(** * Whizy indexer: log decoder and per-contract synchronisation loop

    A shallow embedding of [indexer/parser.go] (the log decoder) and of the
    indexing loop ([indexContract], [processBlockRange], [storeEntities]),
    together with the properties the specification states about them.

    Conventions.
    - Go's fixed-width integers are [Z] with the wrap-around written out
      ([Uint64], [Int64]).
    - [[]byte], [common.Hash] and [common.Address] are [list byte].
    - Go's [(value, error)] results, and run-time panics, are the three
      constructors of [result].
    - The RPC node, the clock and the failures of the database are an
      explicit environment ([CycleEnv]), one per cycle of the loop. *)

From Stdlib Require Import ZArith List String Ascii Lia Bool DecimalString.
From Stdlib.Strings Require Import Byte.
From stdpp Require Import base gmap strings list sorting.
Import ListNotations.
Local Open Scope Z_scope.

(** ** Bytes and machine integers *)

Definition byte_to_Z (b : byte) : Z := Z.of_N (Byte.to_N b).

Definition byte_of_Z (z : Z) : byte :=
  match Byte.of_N (Z.to_N (z mod 256)) with Some b => b | None => x00 end.

(** [uint64(x)] and the low 64 bits returned by [Uint64] method of [big.Int]. *)
Definition Uint64 (z : Z) : Z := z mod 2 ^ 64.

(** [int64(x)] of a 64-bit pattern, and the [Int64] method of [big.Int]. *)
Definition Int64 (z : Z) : Z := (z + 2 ^ 63) mod 2 ^ 64 - 2 ^ 63.

(** [len(s)] as an integer. *)
Definition len {A} (s : list A) : Z := Z.of_nat (length s).

(** ** Results of fallible Go code *)

Inductive result (A : Type) : Type :=
| Ok (a : A)
| Err (msg : string)
| Panic (msg : string).
Arguments Ok {A} a.
Arguments Err {A} msg.
Arguments Panic {A} msg.

Definition bind {A B} (r : result A) (k : A -> result B) : result B :=
  match r with
  | Ok a => k a
  | Err m => Err m
  | Panic m => Panic m
  end.

Notation "x <-- r ;; k" := (bind r (fun x => k))
  (at level 100, r at next level, right associativity).

Definition rmap {A B} (f : A -> B) (r : result A) : result B :=
  x <-- r ;; Ok (f x).

(** The slice expression [s[lo:hi]]: indices out of range are a run-time
    panic.  Every slice the decoder takes has [hi <= len(s)] or [lo > hi],
    so the capacity of the underlying array never matters. *)
Definition slice (s : list byte) (lo hi : Z) : result (list byte) :=
  if (0 <=? lo) && (lo <=? hi) && (hi <=? len s)
  then Ok (firstn (Z.to_nat (hi - lo)) (skipn (Z.to_nat lo) s))
  else Panic "slice bounds out of range".

(** The index expression [s[i]]. *)
Definition index {A} (s : list A) (i : nat) : result A :=
  match nth_error s i with
  | Some a => Ok a
  | None => Panic "index out of range"
  end.

(** ** Keccak-256 ([crypto.Keccak256Hash]) *)

Module Keccak.

Definition rotl64 (x n : Z) : Z :=
  Z.lor (Z.shiftl x n mod 2 ^ 64) (Z.shiftr x (64 - n)).

Definition idx (x y : nat) : nat := (x mod 5 + 5 * (y mod 5))%nat.

Definition lane (st : list Z) (x y : nat) : Z := nth (idx x y) st 0.

Definition build (f : nat -> nat -> Z) : list Z :=
  map (fun i => f (i mod 5)%nat (i / 5)%nat) (seq 0 25).

Definition rotc : list Z :=
  [ 0; 1; 62; 28; 27;  36; 44; 6; 55; 20;  3; 10; 43; 25; 39;
    41; 45; 15; 21; 8;  18; 2; 61; 56; 14 ].

Definition rc : list Z :=
  [ 0x0000000000000001; 0x0000000000008082; 0x800000000000808A;
    0x8000000080008000; 0x000000000000808B; 0x0000000080000001;
    0x8000000080008081; 0x8000000000008009; 0x000000000000008A;
    0x0000000000000088; 0x0000000080008009; 0x000000008000000A;
    0x000000008000808B; 0x800000000000008B; 0x8000000000008089;
    0x8000000000008003; 0x8000000000008002; 0x8000000000000080;
    0x000000000000800A; 0x800000008000000A; 0x8000000080008081;
    0x8000000000008080; 0x0000000080000001; 0x8000000080008008 ].

Definition theta (st : list Z) : list Z :=
  let c := map (fun x => fold_right Z.lxor 0 (map (lane st x) (seq 0 5))) (seq 0 5) in
  let d x := Z.lxor (nth ((x + 4) mod 5) c 0) (rotl64 (nth ((x + 1) mod 5) c 0) 1) in
  build (fun x y => Z.lxor (lane st x y) (d x)).

Definition rhopi (st : list Z) : list Z :=
  build (fun x y => let x0 := ((x + 3 * y) mod 5)%nat in
                    rotl64 (lane st x0 x) (nth (idx x0 x) rotc 0)).

Definition chi (st : list Z) : list Z :=
  build (fun x y => Z.lxor (lane st x y)
                      (Z.ldiff (lane st (x + 2) y) (lane st (x + 1) y))).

********

• _WHAT IS EXPECTED_:
Every line of the data is to be retyped without alteration.

• _RESPONSE TO THIS EXERCISE_:
(** * Whizy indexer: log decoder and per-contract synchronisation loop

    A shallow embedding of [indexer/parser.go] (the log decoder) and of the
    indexing loop ([indexContract], [processBlockRange], [storeEntities]),
    together with the properties the specification states about them.

    Conventions.
    - Go's fixed-width integers are [Z] with the wrap-around written out
      ([Uint64], [Int64]).
    - [[]byte], [common.Hash] and [common.Address] are [list byte].
    - Go's [(value, error)] results, and run-time panics, are the three
      constructors of [result].
    - The RPC node, the clock and the failures of the database are an
      explicit environment ([CycleEnv]), one per cycle of the loop. *)

From Stdlib Require Import ZArith List String Ascii Lia Bool DecimalString.
From Stdlib.Strings Require Import Byte.
From stdpp Require Import base gmap strings list sorting.
Import ListNotations.
Local Open Scope Z_scope.

(** ** Bytes and machine integers *)

Definition byte_to_Z (b : byte) : Z := Z.of_N (Byte.to_N b).

Definition byte_of_Z (z : Z) : byte :=
  match Byte.of_N (Z.to_N (z mod 256)) with Some b => b | None => x00 end.

(** [uint64(x)] and the low 64 bits returned by [Uint64] method of [big.Int]. *)
Definition Uint64 (z : Z) : Z := z mod 2 ^ 64.

(** [int64(x)] of a 64-bit pattern, and the [Int64] method of [big.Int]. *)
Definition Int64 (z : Z) : Z := (z + 2 ^ 63) mod 2 ^ 64 - 2 ^ 63.

(** [len(s)] as an integer. *)
Definition len {A} (s : list A) : Z := Z.of_nat (length s).

(** ** Results of fallible Go code *)

Inductive result (A : Type) : Type :=
| Ok (a : A)
| Err (msg : string)
| Panic (msg : string).
Arguments Ok {A} a.
Arguments Err {A} msg.
Arguments Panic {A} msg.

Definition bind {A B} (r : result A) (k : A -> result B) : result B :=
  match r with
  | Ok a => k a
  | Err m => Err m
  | Panic m => Panic m
  end.

Notation "x <-- r ;; k" := (bind r (fun x => k))
  (at level 100, r at next level, right associativity).

Definition rmap {A B} (f : A -> B) (r : result A) : result B :=
  x <-- r ;; Ok (f x).

(** The slice expression [s[lo:hi]]: indices out of range are a run-time
    panic.  Every slice the decoder takes has [hi <= len(s)] or [lo > hi],
    so the capacity of the underlying array never matters. *)
Definition slice (s : list byte) (lo hi : Z) : result (list byte) :=
  if (0 <=? lo) && (lo <=? hi) && (hi <=? len s)
  then Ok (firstn (Z.to_nat (hi - lo)) (skipn (Z.to_nat lo) s))
  else Panic "slice bounds out of range".

(** The index expression [s[i]]. *)
Definition index {A} (s : list A) (i : nat) : result A :=
  match nth_error s i with
  | Some a => Ok a
  | None => Panic "index out of range"
  end.

(** ** Keccak-256 ([crypto.Keccak256Hash]) *)

Module Keccak.

Definition rotl64 (x n : Z) : Z :=
  Z.lor (Z.shiftl x n mod 2 ^ 64) (Z.shiftr x (64 - n)).

Definition idx (x y : nat) : nat := (x mod 5 + 5 * (y mod 5))%nat.

Definition lane (st : list Z) (x y : nat) : Z := nth (idx x y) st 0.

Definition build (f : nat -> nat -> Z) : list Z :=
  map (fun i => f (i mod 5)%nat (i / 5)%nat) (seq 0 25).

Definition rotc : list Z :=
  [ 0; 1; 62; 28; 27;  36; 44; 6; 55; 20;  3; 10; 43; 25; 39;
    41; 45; 15; 21; 8;  18; 2; 61; 56; 14 ].

Definition rc : list Z :=
  [ 0x0000000000000001; 0x0000000000008082; 0x800000000000808A;
    0x8000000080008000; 0x000000000000808B; 0x0000000080000001;
    0x8000000080008081; 0x8000000000008009; 0x000000000000008A;
    0x0000000000000088; 0x0000000080008009; 0x000000008000000A;
    0x000000008000808B; 0x800000000000008B; 0x8000000000008089;
    0x8000000000008003; 0x8000000000008002; 0x8000000000000080;
    0x000000000000800A; 0x800000008000000A; 0x8000000080008081;
    0x8000000000008080; 0x0000000080000001; 0x8000000080008008 ].

Definition theta (st : list Z) : list Z :=
  let c := map (fun x => fold_right Z.lxor 0 (map (lane st x) (seq 0 5))) (seq 0 5) in
  let d x := Z.lxor (nth ((x + 4) mod 5) c 0) (rotl64 (nth ((x + 1) mod 5) c 0) 1) in
  build (fun x y => Z.lxor (lane st x y) (d x)).

Definition rhopi (st : list Z) : list Z :=
  build (fun x y => let x0 := ((x + 3 * y) mod 5)%nat in
                    rotl64 (lane st x0 x) (nth (idx x0 x) rotc 0)).

Definition chi (st : list Z) : list Z :=
  build (fun x y => Z.lxor (lane st x y)
                      (Z.ldiff (lane st (x + 2) y) (lane st (x + 1) y))).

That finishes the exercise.